**Task:** Please output exactly the run of lines that starts at the line with "ANDROID_CONTROL_AF_MODE_CONTINUOUS_PICTURE]);" and ends at the last line of the records below.

**Records shown:**
****************

Definition characteristics_keys : list string := [
  "ANDROID_COLOR_CORRECTION_AVAILABLE_ABERRATION_MODES";
  "ANDROID_CONTROL_AE_AVAILABLE_ANTIBANDING_MODES"; "ANDROID_CONTROL_AE_AVAILABLE_MODES";
  "ANDROID_CONTROL_AE_AVAILABLE_TARGET_FPS_RANGES"; "ANDROID_CONTROL_AE_COMPENSATION_RANGE";
  "ANDROID_CONTROL_AE_COMPENSATION_STEP"; "ANDROID_CONTROL_AE_LOCK_AVAILABLE";
  "ANDROID_CONTROL_AF_AVAILABLE_MODES"; "ANDROID_CONTROL_AVAILABLE_EFFECTS";
  "ANDROID_CONTROL_AVAILABLE_MODES"; "ANDROID_CONTROL_AVAILABLE_SCENE_MODES";
  "ANDROID_CONTROL_AVAILABLE_VIDEO_STABILIZATION_MODES"; "ANDROID_CONTROL_AWB_AVAILABLE_MODES";
  "ANDROID_CONTROL_AWB_LOCK_AVAILABLE"; "ANDROID_CONTROL_MAX_REGIONS";
  "ANDROID_EDGE_AVAILABLE_EDGE_MODES"; "ANDROID_FLASH_INFO_AVAILABLE";
  "ANDROID_HOT_PIXEL_AVAILABLE_HOT_PIXEL_MODES"; "ANDROID_INFO_SUPPORTED_HARDWARE_LEVEL";
  "ANDROID_JPEG_AVAILABLE_THUMBNAIL_SIZES"; "ANDROID_JPEG_MAX_SIZE"; "ANDROID_LENS_FACING";
  "ANDROID_LENS_INFO_AVAILABLE_APERTURES"; "ANDROID_LENS_INFO_AVAILABLE_FILTER_DENSITIES";
  "ANDROID_LENS_INFO_AVAILABLE_FOCAL_LENGTHS";
  "ANDROID_LENS_INFO_AVAILABLE_OPTICAL_STABILIZATION";
  "ANDROID_LENS_INFO_FOCUS_DISTANCE_CALIBRATION"; "ANDROID_LENS_INFO_HYPERFOCAL_DISTANCE";
  "ANDROID_LENS_INFO_MINIMUM_FOCUS_DISTANCE";
  "ANDROID_NOISE_REDUCTION_AVAILABLE_NOISE_REDUCTION_MODES";
  "ANDROID_REQUEST_AVAILABLE_CAPABILITIES"; "ANDROID_REQUEST_AVAILABLE_CHARACTERISTICS_KEYS";
  "ANDROID_REQUEST_AVAILABLE_REQUEST_KEYS"; "ANDROID_REQUEST_AVAILABLE_RESULT_KEYS";
  "ANDROID_REQUEST_MAX_NUM_INPUT_STREAMS"; "ANDROID_REQUEST_MAX_NUM_OUTPUT_STREAMS";
  "ANDROID_REQUEST_PARTIAL_RESULT_COUNT"; "ANDROID_REQUEST_PIPELINE_MAX_DEPTH";
  "ANDROID_SCALER_AVAILABLE_MAX_DIGITAL_ZOOM"; "ANDROID_SCALER_AVAILABLE_MIN_FRAME_DURATIONS";
  "ANDROID_SCALER_AVAILABLE_STALL_DURATIONS"; "ANDROID_SCALER_AVAILABLE_STREAM_CONFIGURATIONS";
  "ANDROID_SENSOR_AVAILABLE_TEST_PATTERN_MODES"; "ANDROID_SENSOR_INFO_ACTIVE_ARRAY_SIZE";
  "ANDROID_SENSOR_INFO_COLOR_FILTER_ARRANGEMENT"; "ANDROID_SENSOR_INFO_EXPOSURE_TIME_RANGE";
  "ANDROID_SENSOR_INFO_PHYSICAL_SIZE"; "ANDROID_SENSOR_INFO_PIXEL_ARRAY_SIZE";
  "ANDROID_SENSOR_INFO_PRE_CORRECTION_ACTIVE_ARRAY_SIZE";
  "ANDROID_SENSOR_INFO_SENSITIVITY_RANGE"; "ANDROID_SENSOR_INFO_TIMESTAMP_SOURCE";
  "ANDROID_SENSOR_MAX_ANALOG_SENSITIVITY"; "ANDROID_SENSOR_ORIENTATION";
  "ANDROID_SHADING_AVAILABLE_MODES"; "ANDROID_STATISTICS_INFO_AVAILABLE_FACE_DETECT_MODES";
  "ANDROID_STATISTICS_INFO_AVAILABLE_LENS_SHADING_MAP_MODES";
  "ANDROID_STATISTICS_INFO_MAX_FACE_COUNT"; "ANDROID_SYNC_MAX_LATENCY";
  "ANDROID_TONEMAP_AVAILABLE_TONE_MAP_MODES"].

(** Stream configurations, minimal frame durations and stall durations: rows
    of format, width, height and a fourth column. *)
Definition configs : list Z := [
  HAL_PIXEL_FORMAT_IMPLEMENTATION_DEFINED; 1280; 720; CAMERA3_STREAM_OUTPUT;
  HAL_PIXEL_FORMAT_YCBCR_420_888; 1280; 720; CAMERA3_STREAM_OUTPUT;
  HAL_PIXEL_FORMAT_YV12; 1280; 720; CAMERA3_STREAM_OUTPUT;
  HAL_PIXEL_FORMAT_BLOB; 1280; 720; CAMERA3_STREAM_OUTPUT;
  HAL_PIXEL_FORMAT_BLOB; 1920; 1080; CAMERA3_STREAM_OUTPUT;
  HAL_PIXEL_FORMAT_BLOB; 3280; 2464; CAMERA3_STREAM_OUTPUT].
Definition durations : list Z := [
  HAL_PIXEL_FORMAT_IMPLEMENTATION_DEFINED; 1280; 720; 33333333;
  HAL_PIXEL_FORMAT_YCBCR_420_888; 1280; 720; 33333333;
  HAL_PIXEL_FORMAT_YV12; 1280; 720; 33333333;
  HAL_PIXEL_FORMAT_BLOB; 1280; 720; 500000000;
  HAL_PIXEL_FORMAT_BLOB; 1920; 1080; 500000000;
  HAL_PIXEL_FORMAT_BLOB; 3280; 2464; 500000000].
Definition stall_durations : list Z := [
  HAL_PIXEL_FORMAT_IMPLEMENTATION_DEFINED; 1280; 720; 0;
  HAL_PIXEL_FORMAT_YCBCR_420_888; 1280; 720; 0;
  HAL_PIXEL_FORMAT_YV12; 1280; 720; 0;
  HAL_PIXEL_FORMAT_BLOB; 1280; 720; 500000000;
  HAL_PIXEL_FORMAT_BLOB; 1920; 1080; 500000000;
  HAL_PIXEL_FORMAT_BLOB; 3280; 2464; 500000000].
Definition jpeg_sizes : list Z := [1280; 720; 1920; 1080; 3280; 2464].

Section Static.
Context `{!CameraMetadata}.

Definition static_streams (cam : MochaCameraInfo) : list (string * carray) := [
  ("ANDROID_LENS_FACING", A8 [if facing cam =? CAMERA_FACING_BACK
                              then ANDROID_LENS_FACING_BACK else ANDROID_LENS_FACING_FRONT]);
  ("ANDROID_SENSOR_ORIENTATION", A32 [orientation cam]);
  ("ANDROID_SCALER_AVAILABLE_STREAM_CONFIGURATIONS", A32 configs);
  ("ANDROID_SCALER_AVAILABLE_MIN_FRAME_DURATIONS", A64 durations);
  ("ANDROID_SCALER_AVAILABLE_STALL_DURATIONS", A64 stall_durations);
  ("ANDROID_SCALER_AVAILABLE_PROCESSED_SIZES", A32 [1280; 720]);
  ("ANDROID_SCALER_AVAILABLE_JPEG_SIZES", A32 jpeg_sizes);
  ("ANDROID_SCALER_AVAILABLE_MAX_DIGITAL_ZOOM", AF [f_of_Z 4]);
  ("ANDROID_FLASH_INFO_AVAILABLE", A8 [0])].

Definition static_sensor (id : Z) (cam : MochaCameraInfo) : list (string * carray) :=
  let sensor_width := maxResolution cam in
  let sensor_height := if id =? 0 then 2464 else 1456 in [
  ("ANDROID_SENSOR_INFO_ACTIVE_ARRAY_SIZE", A32 [0; 0; sensor_width; sensor_height]);
  ("ANDROID_SENSOR_INFO_PIXEL_ARRAY_SIZE", A32 [sensor_width; sensor_height]);
  ("ANDROID_SENSOR_INFO_PRE_CORRECTION_ACTIVE_ARRAY_SIZE", A32 [0; 0; sensor_width; sensor_height]);
  ("ANDROID_SENSOR_INFO_PHYSICAL_SIZE",
     AF (if id =? 0 then [f_lit 3676 1000; f_lit 2757 1000] else [f_lit 28 10; f_lit 21 10]));
  ("ANDROID_SENSOR_INFO_TIMESTAMP_SOURCE", A32 [ANDROID_SENSOR_INFO_TIMESTAMP_SOURCE_UNKNOWN]);
  ("ANDROID_INFO_SUPPORTED_HARDWARE_LEVEL", A8 [ANDROID_INFO_SUPPORTED_HARDWARE_LEVEL_LEGACY]);
  ("ANDROID_REQUEST_AVAILABLE_CAPABILITIES", A8 [
     ANDROID_REQUEST_AVAILABLE_CAPABILITIES_BACKWARD_COMPATIBLE;
     ANDROID_REQUEST_AVAILABLE_CAPABILITIES_MANUAL_SENSOR;
     ANDROID_REQUEST_AVAILABLE_CAPABILITIES_MANUAL_POST_PROCESSING])].

Definition static_keys : list (string * carray) := [
  ("ANDROID_REQUEST_AVAILABLE_REQUEST_KEYS", A32 (tag_id <$> request_keys));
  ("ANDROID_REQUEST_AVAILABLE_RESULT_KEYS", A32 (tag_id <$> result_keys))].

Definition static_modes : list (string * carray) := [
  ("ANDROID_CONTROL_AVAILABLE_SCENE_MODES", A8 [ANDROID_CONTROL_SCENE_MODE_DISABLED]);
  ("ANDROID_CONTROL_AE_AVAILABLE_MODES", A8 [ANDROID_CONTROL_AE_MODE_ON; ANDROID_CONTROL_AE_MODE_OFF]);
  ("ANDROID_CONTROL_AF_AVAILABLE_MODES", A8 [ANDROID_CONTROL_AF_MODE_OFF; ANDROID_CONTROL_AF_MODE_AUTO;
     ANDROID_CONTROL_AF_MODE_CONTINUOUS_PICTURE]);
  ("ANDROID_CONTROL_AWB_AVAILABLE_MODES", A8 [ANDROID_CONTROL_AWB_MODE_AUTO; ANDROID_CONTROL_AWB_MODE_OFF]);
  ("ANDROID_CONTROL_AE_AVAILABLE_TARGET_FPS_RANGES", A32 [15; 30]);
  ("ANDROID_JPEG_AVAILABLE_THUMBNAIL_SIZES", A32 [0; 0; 160; 120; 320; 240]);
  ("ANDROID_HOT_PIXEL_AVAILABLE_HOT_PIXEL_MODES",
     A8 [ANDROID_HOT_PIXEL_MODE_FAST; ANDROID_HOT_PIXEL_MODE_HIGH_QUALITY]);
  ("ANDROID_EDGE_AVAILABLE_EDGE_MODES",
     A8 [ANDROID_EDGE_MODE_OFF; ANDROID_EDGE_MODE_FAST; ANDROID_EDGE_MODE_HIGH_QUALITY]);
  ("ANDROID_NOISE_REDUCTION_AVAILABLE_NOISE_REDUCTION_MODES",
     A8 [ANDROID_NOISE_REDUCTION_MODE_OFF; ANDROID_NOISE_REDUCTION_MODE_FAST;
         ANDROID_NOISE_REDUCTION_MODE_HIGH_QUALITY]);
  ("ANDROID_SHADING_AVAILABLE_MODES",
     A8 [ANDROID_SHADING_MODE_OFF; ANDROID_SHADING_MODE_FAST; ANDROID_SHADING_MODE_HIGH_QUALITY]);
  ("ANDROID_STATISTICS_INFO_AVAILABLE_LENS_SHADING_MAP_MODES",
     A8 [ANDROID_STATISTICS_LENS_SHADING_MAP_MODE_OFF]);
  ("ANDROID_STATISTICS_INFO_MAX_FACE_COUNT", A32 [0]);
  ("ANDROID_STATISTICS_INFO_AVAILABLE_FACE_DETECT_MODES", A8 [ANDROID_STATISTICS_FACE_DETECT_MODE_OFF]);
  ("ANDROID_TONEMAP_AVAILABLE_TONE_MAP_MODES",
     A8 [ANDROID_TONEMAP_MODE_CONTRAST_CURVE; ANDROID_TONEMAP_MODE_FAST; ANDROID_TONEMAP_MODE_HIGH_QUALITY]);
  ("ANDROID_SENSOR_INFO_COLOR_FILTER_ARRANGEMENT", A8 [ANDROID_SENSOR_INFO_COLOR_FILTER_ARRANGEMENT_RGGB]);
  ("ANDROID_CONTROL_AE_LOCK_AVAILABLE", A8 [ANDROID_CONTROL_AE_LOCK_AVAILABLE_TRUE]);
  ("ANDROID_CONTROL_AWB_LOCK_AVAILABLE", A8 [ANDROID_CONTROL_AWB_LOCK_AVAILABLE_TRUE])].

****************

**Result of the exercise:**
     ANDROID_CONTROL_AF_MODE_CONTINUOUS_PICTURE]);
  ("ANDROID_CONTROL_AWB_AVAILABLE_MODES", A8 [ANDROID_CONTROL_AWB_MODE_AUTO; ANDROID_CONTROL_AWB_MODE_OFF]);
  ("ANDROID_CONTROL_AE_AVAILABLE_TARGET_FPS_RANGES", A32 [15; 30]);
  ("ANDROID_JPEG_AVAILABLE_THUMBNAIL_SIZES", A32 [0; 0; 160; 120; 320; 240]);
  ("ANDROID_HOT_PIXEL_AVAILABLE_HOT_PIXEL_MODES",
     A8 [ANDROID_HOT_PIXEL_MODE_FAST; ANDROID_HOT_PIXEL_MODE_HIGH_QUALITY]);
  ("ANDROID_EDGE_AVAILABLE_EDGE_MODES",
     A8 [ANDROID_EDGE_MODE_OFF; ANDROID_EDGE_MODE_FAST; ANDROID_EDGE_MODE_HIGH_QUALITY]);
  ("ANDROID_NOISE_REDUCTION_AVAILABLE_NOISE_REDUCTION_MODES",
     A8 [ANDROID_NOISE_REDUCTION_MODE_OFF; ANDROID_NOISE_REDUCTION_MODE_FAST;
         ANDROID_NOISE_REDUCTION_MODE_HIGH_QUALITY]);
  ("ANDROID_SHADING_AVAILABLE_MODES",
     A8 [ANDROID_SHADING_MODE_OFF; ANDROID_SHADING_MODE_FAST; ANDROID_SHADING_MODE_HIGH_QUALITY]);
  ("ANDROID_STATISTICS_INFO_AVAILABLE_LENS_SHADING_MAP_MODES",
     A8 [ANDROID_STATISTICS_LENS_SHADING_MAP_MODE_OFF]);
  ("ANDROID_STATISTICS_INFO_MAX_FACE_COUNT", A32 [0]);
  ("ANDROID_STATISTICS_INFO_AVAILABLE_FACE_DETECT_MODES", A8 [ANDROID_STATISTICS_FACE_DETECT_MODE_OFF]);
  ("ANDROID_TONEMAP_AVAILABLE_TONE_MAP_MODES",
     A8 [ANDROID_TONEMAP_MODE_CONTRAST_CURVE; ANDROID_TONEMAP_MODE_FAST; ANDROID_TONEMAP_MODE_HIGH_QUALITY]);
  ("ANDROID_SENSOR_INFO_COLOR_FILTER_ARRANGEMENT", A8 [ANDROID_SENSOR_INFO_COLOR_FILTER_ARRANGEMENT_RGGB]);
  ("ANDROID_CONTROL_AE_LOCK_AVAILABLE", A8 [ANDROID_CONTROL_AE_LOCK_AVAILABLE_TRUE]);
  ("ANDROID_CONTROL_AWB_LOCK_AVAILABLE", A8 [ANDROID_CONTROL_AWB_LOCK_AVAILABLE_TRUE])].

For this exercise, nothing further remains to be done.